Fiona Wright 

The Sitter by Angela O’Keeffe review – separating the wife from the artist

This compelling and playful novel is narrated from beyond the grave by Marie-Hortense Fiquet Cézanne, wife and frequent subject of the French painter
  
  

Composite image with Australian author Angela O'Keeffe and the book cover of The Sitter
Australian author Angela O’Keeffe and the cover of The Sitter. Composite: UQP / The Guardian

The Sitter opens with a tableau, a scene detailed meticulously from both sides of a window in a hotel room in Paris. It’s not clear, at first, precisely who is looking, registering these details, nor where they might be positioned: all the reader is given is the image, piece by piece.

This only lasts a moment, but it’s a clever way to begin – unsettling and strangely distancing, but also emblematic of so many of the novel’s interests and what it attempts to do. The Sitter is, in many ways, a book about looking and being looked at, about depiction and all that it might mean. That this opening scene places the reader somewhere ambiguous and slippery, simultaneously within and external to what is being observed, is a skilful gambit and one that resonates across the rest of the novel.

The narrator soon reveals herself to be Marie-Hortense Fiquet Cézanne, the wife and frequent subject of the famous French painter Paul Cézanne (“Yes, that Cézanne,” she quips). Hortense, as she is known, is one of two people standing inside the hotel room in question; she is also long dead. She is not a ghost, exactly, though she has the shadowy, amorphous presence of one. She has been summoned to the side of an unnamed writer – who is also watching from the window, and who is in France to research and compile “the scrappy notes and bits of magic” from which she intends to write a novel about Hortense.

Hortense, then, is something more like an embodiment – however bodiless – of the writer’s novelistic fascination, the centre of her obsession. She is almost an imagined character and almost a muse – except that she resists both of these roles entirely, in part by making her own study of the writer as she works, but also by refusing to give access to her secrets and her inner self.

Hortense is not O’Keeffe’s first unconventional narrator, nor even her first to spring to life from a painted canvas. Her previous novel, Night Blue, published in 2021, was narrated, to startling effect, by Jackson Pollock’s painting Blue Poles; and like The Sitter, it too is a novel interested in the difficulty of separating art from the artist, and in the women who have been marginalised by male artists and art history. Hortense sat, she tells the reader, for 29 of her husband’s portraits across her life – and she describes each of these sittings as an act of endurance. But despite all of these portraits in her likeness and despite the fact that her relationship with Cézanne was the most significant of his life, she is generally given short shrift in studies of Cézanne’s art and life, if not belittled or dismissed entirely.

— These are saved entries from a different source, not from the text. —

(** ** The constructors implement the tree model *)

(** Carry what is known of the values over to the store that has
    grown. *)
Ltac grown :=
  repeat match goal with
    | Hg : grows _ ?vals _ _, H : load_val ?vals _ = Some _ |- _ =>
        apply (grows_load_val _ _ _ _ _ _ Hg) in H
    | Hg : grows _ ?vals _ _, H : load_dict ?vals _ = Some _ |- _ =>
        apply (grows_load_dict _ _ _ _ _ _ Hg) in H
    | Hg : grows _ ?vals _ _, H : abs_base ?vals _ = Some _ |- _ =>
        apply (grows_abs_base _ _ _ _ _ _ Hg) in H
    | Hg : grows ?σ _ _ _, H : ?σ !! _ = Some _ |- _ =>
        apply (grows_lookup _ _ _ _ _ _ Hg) in H
    end;
  repeat match goal with
    | Hg : grows _ _ ?σ ?vals |- _ =>
        lazymatch goal with
        | _ : heap_vals σ = Some vals |- _ => fail
        | _ => pose proof (grows_heap _ _ _ _ Hg)
        end
    end.

Lemma sim_or_else σ vals w v x m t :
  heap_vals σ = Some vals -> load_val vals v = Some x ->
  sim load_val σ vals w m t ->
  sim load_val σ vals w (s_or_else v m) (or_else x t).
Proof.
  intros Hσ Hv Hm. unfold sim, s_or_else, or_else.
  rewrite eff_bind_run, on_store_run, (s_truthy_load _ _ _ _ Hσ Hv).
  destruct (truthy x); [|done]. exists v, σ, vals. auto with store.
Qed.

Lemma sim_get_default σ vals w v x k o y :
  heap_vals σ = Some vals -> load_val vals v = Some x -> load_obj vals o = Some y ->
  sim load_val σ vals w (on_store (s_get_default v k o))
    (eff_lift (py_get_default x k y)).
Proof.
  intros Hσ Hv Ho. unfold sim. rewrite eff_lift_run, on_store_run.
  destruct v; simpl in Hv; simplify_eq; try (exists σ, vals; auto with store).
  destruct (heap_vals_lookup _ _ _ _ Hσ Hv) as ([l0|d] & Hl & Hx); simpl in Hx;
    unfold s_get_default; rewrite eff_bind_run, (s_deref_run _ _ _ Hl).
  - destruct (load_list vals l0); simplify_eq/=. exists σ, vals. auto with store.
  - destruct (load_dict vals d) as [p|] eqn:Hd; simplify_eq/=.
    pose proof (load_dict_get _ _ _ k Hd) as Hk.
    pose proof (load_dict_default _ _ _ k Hd) as Hk'.
    destruct (dict_get d k) as [xv|]; simpl in *; rewrite Hk.
    + exists xv, σ, vals. rewrite Hk'. rewrite Hk, Hk'. auto with store.
    + exists (SRef (length σ)), (σ ++ [o]), (vals ++ [y]).
      split_and!; [done|by apply grows_alloc|by apply load_val_new].
Qed.

(** A reference reads back as a list or a dictionary, never as
    [None]. *)
Lemma load_val_is_none σ vals v x :
  heap_vals σ = Some vals -> load_val vals v = Some x ->
  is_none x = bool_decide (v = SNone).
Proof.
  intros Hσ Hv. destruct v; simpl in Hv; simplify_eq; try done.
  destruct (heap_vals_lookup _ _ _ _ Hσ Hv) as ([l0|d] & _ & Hx); simpl in Hx.
  - by destruct (load_list vals l0); simplify_eq/=.
  - by destruct (load_dict vals d); simplify_eq/=.
Qed.

(** Read an event object back from what is known of its attributes. *)
Ltac abs_solve :=
  unfold abs_event; cbn [s_event_base mbind option_bind];
  repeat (match goal with
          | H : abs_base _ _ = Some _ |- _ => rewrite H
          | H : load_val _ _ = Some _ |- _ => rewrite H
          end; simpl);
  try done.

Section construct_theory.
Context {DT : DateTimeLib}.

Lemma sim_Event_init σ vals w ts x md y :
  heap_vals σ = Some vals -> load_val vals ts = Some x -> load_val vals md = Some y ->
  sim abs_base σ vals w (s_Event_init ts md) (Event_init x y).
Proof.
  intros Hσ Hts Hmd. unfold s_Event_init, Event_init.
  eapply (sim_bind load_val); [by apply sim_or_else, sim_time_time|].
  intros t t' w' σ1 vals1 _ Hg Ht. grown.
  eapply (sim_bind_l load_val); [by apply sim_or_new|].
  intros md' σ2 vals2 Hg2 Hmd'. grown. apply sim_ret; [done|].
  unfold abs_base. simpl. by rewrite Ht, Hmd'.
Qed.

(** A constructor that assigns its arguments and calls
    [super().__init__]. *)
Lemma sim_super_init σ vals w smk mk ts x md y :
  heap_vals σ = Some vals -> load_val vals ts = Some x -> load_val vals md = Some y ->
  (forall σ1 vals1 b b',
     grows σ vals σ1 vals1 -> abs_base vals1 b = Some b' ->
     abs_event vals1 (smk b) = Some (mk b')) ->
  sim abs_event σ vals w (s_super_init smk ts md) (super_init mk x y).
Proof.
  intros Hσ Hts Hmd Hmk. unfold s_super_init, super_init.
  eapply (sim_bind abs_base); [by apply sim_Event_init|].
  intros b b' w' σ1 vals1 _ Hg Hb. grown. apply sim_ret; eauto.
Qed.

Lemma sim_BotUttered_init σ vals w text text' data data' md md' ts ts' :
  heap_vals σ = Some vals ->
  load_val vals text = Some text' -> load_val vals data = Some data' ->
  load_val vals md = Some md' -> load_val vals ts = Some ts' ->
  sim abs_event σ vals w (s_BotUttered_init text data md ts)
    (BotUttered_init text' data' md' ts').
Proof.
  intros Hσ Htext Hdata Hmd Hts. unfold s_BotUttered_init, BotUttered_init.
  eapply (sim_bind_l load_val); [by apply sim_or_new|].
  intros d σ1 vals1 Hg Hd. grown. apply sim_super_init; try done.
  intros σ2 vals2 b b' Hg2 Hb. grown. abs_solve.
Qed.

Lemma sim_ReminderScheduled_init σ vals w a a' t name name' kill kill' ts ts' md md' :
  heap_vals σ = Some vals ->
  load_val vals a = Some a' -> load_val vals name = Some name' ->
  load_val vals kill = Some kill' ->
  load_val vals ts = Some ts' -> load_val vals md = Some md' ->
  sim abs_event σ vals w (s_ReminderScheduled_init a t name kill ts md)
    (ReminderScheduled_init a' t name' kill' ts' md').
Proof.
  intros Hσ Ha Hname Hkill Hts Hmd.
  unfold s_ReminderScheduled_init, ReminderScheduled_init.
  eapply (sim_bind load_val).
  - rewrite (load_val_is_none _ _ _ _ Hσ Hname).
    case_bool_decide; case_decide; try done;
      [apply sim_uuid1_str|apply sim_ret]; done.
  - intros n n' w' σ1 vals1 _ Hg Hn. grown. apply sim_super_init; try done.
    intros σ2 vals2 b b' Hg2 Hb. grown. abs_solve.
Qed.

(** The parse data of a user message: the one given, or a new
    dictionary that refers to the intent, the entities and the metadata
    of the event. *)
Lemma sim_parse_data σ vals w pd pd' intent intent' entities entities' text text'
    mid mid' b b' :
  heap_vals σ = Some vals ->
  load_val vals pd = Some pd' -> load_val vals intent = Some intent' ->
  load_val vals entities = Some entities' -> load_val vals text = Some text' ->
  load_val vals mid = Some mid' ->
  abs_base vals b = Some b' -> is_Some (_metadata b') ->
  sim load_val σ vals w (s_parse_data pd intent entities text mid b)
    (mret (if truthy pd' then pd'
           else PDict (dict_of_list
                  [("intent", intent'); ("entities", entities'); ("text", text');
                   ("message_id", mid'); ("metadata", metadata b')]))).
Proof.
  intros Hσ Hpd Hi He Ht Hm Hb [mdt Hmd].
  destruct (abs_base_inv _ _ _ Hb) as [_ Habs]. rewrite Hmd in Habs.
  destruct (s_metadata b) as [mdv|] eqn:Hmdv; simpl in Habs; [|done].
  pose proof (abs_base_metadata _ _ _ _ Hb Hmdv) as Hmdl. unfold s_parse_data.
  eapply (sim_bind_l abs_pure); [by apply sim_truthy|].
  intros t σ1 vals1 Hg [= ->]. grown.
  destruct (truthy pd'); [by apply sim_ret|].
  eapply (sim_bind_l load_val).
  - exists mdv, σ1, vals1. rewrite on_store_run, (s_metadata_prop_run _ _ _ Hmdv).
    split_and!; [done|auto with store|exact Hmdl].
  - intros mdv' σ2 vals2 Hg2 Hmdv'. grown. apply sim_alloc; [done|]. simpl.
    by rewrite Hi, He, Ht, Hm, Hmdv'.
Qed.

The writer in The Sitter, though, is drawn to one particular, enigmatic portrait in which Hortense seems as if she is about to move or speak. “All it takes is some detail like that, some impression,” she tells her daughter, “to make you want to write a book.”

What is most fascinating about The Sitter is its constant doublings of perspective. The writer is trying to glimpse or grapple with the historical figure of Hortense and Hortense is trying to understand the writer, each working within the limitations of their imagination and understanding. Each is thinking, too, of their own experiences of art and its creation – what it takes from life and transforms, as well as what it can’t quite frame.

But this doubling is quickly complicated and compounded, because the scene the pair are witnessing below them on the street compels the writer to leave aside her project about Hortense to write a different, ostensibly more personal story. This becomes a novel-within-the-novel, which Hortense reads while the writer sleeps, that is threaded with what Hortense calls “clues” – small echoes of details from Hortense’s portraits and biography and the time that she and the writer have shared.

The Sitter is intricately crafted in this way – recurrences, transfigurations and adaptations of details are threaded across the work, their resonance and meanings shifting and changing along the way. This rarely feels forced; all the more so because both its framing story and the embedded narrative are fiercely compelling. The technical playfulness, that is, never comes at the expense of the plot – either of them – and O’Keeffe’s balancing of these two elements is subtle and astute.

For all of its interest in imagination and art, and in looking and being seen, The Sitter is at its heart a novel about grief and love – and their frequent intertwining – as well as the sacrifices that women are compelled to make for love, and the ways in which women might resist, and reclaim themselves – however long after the fact.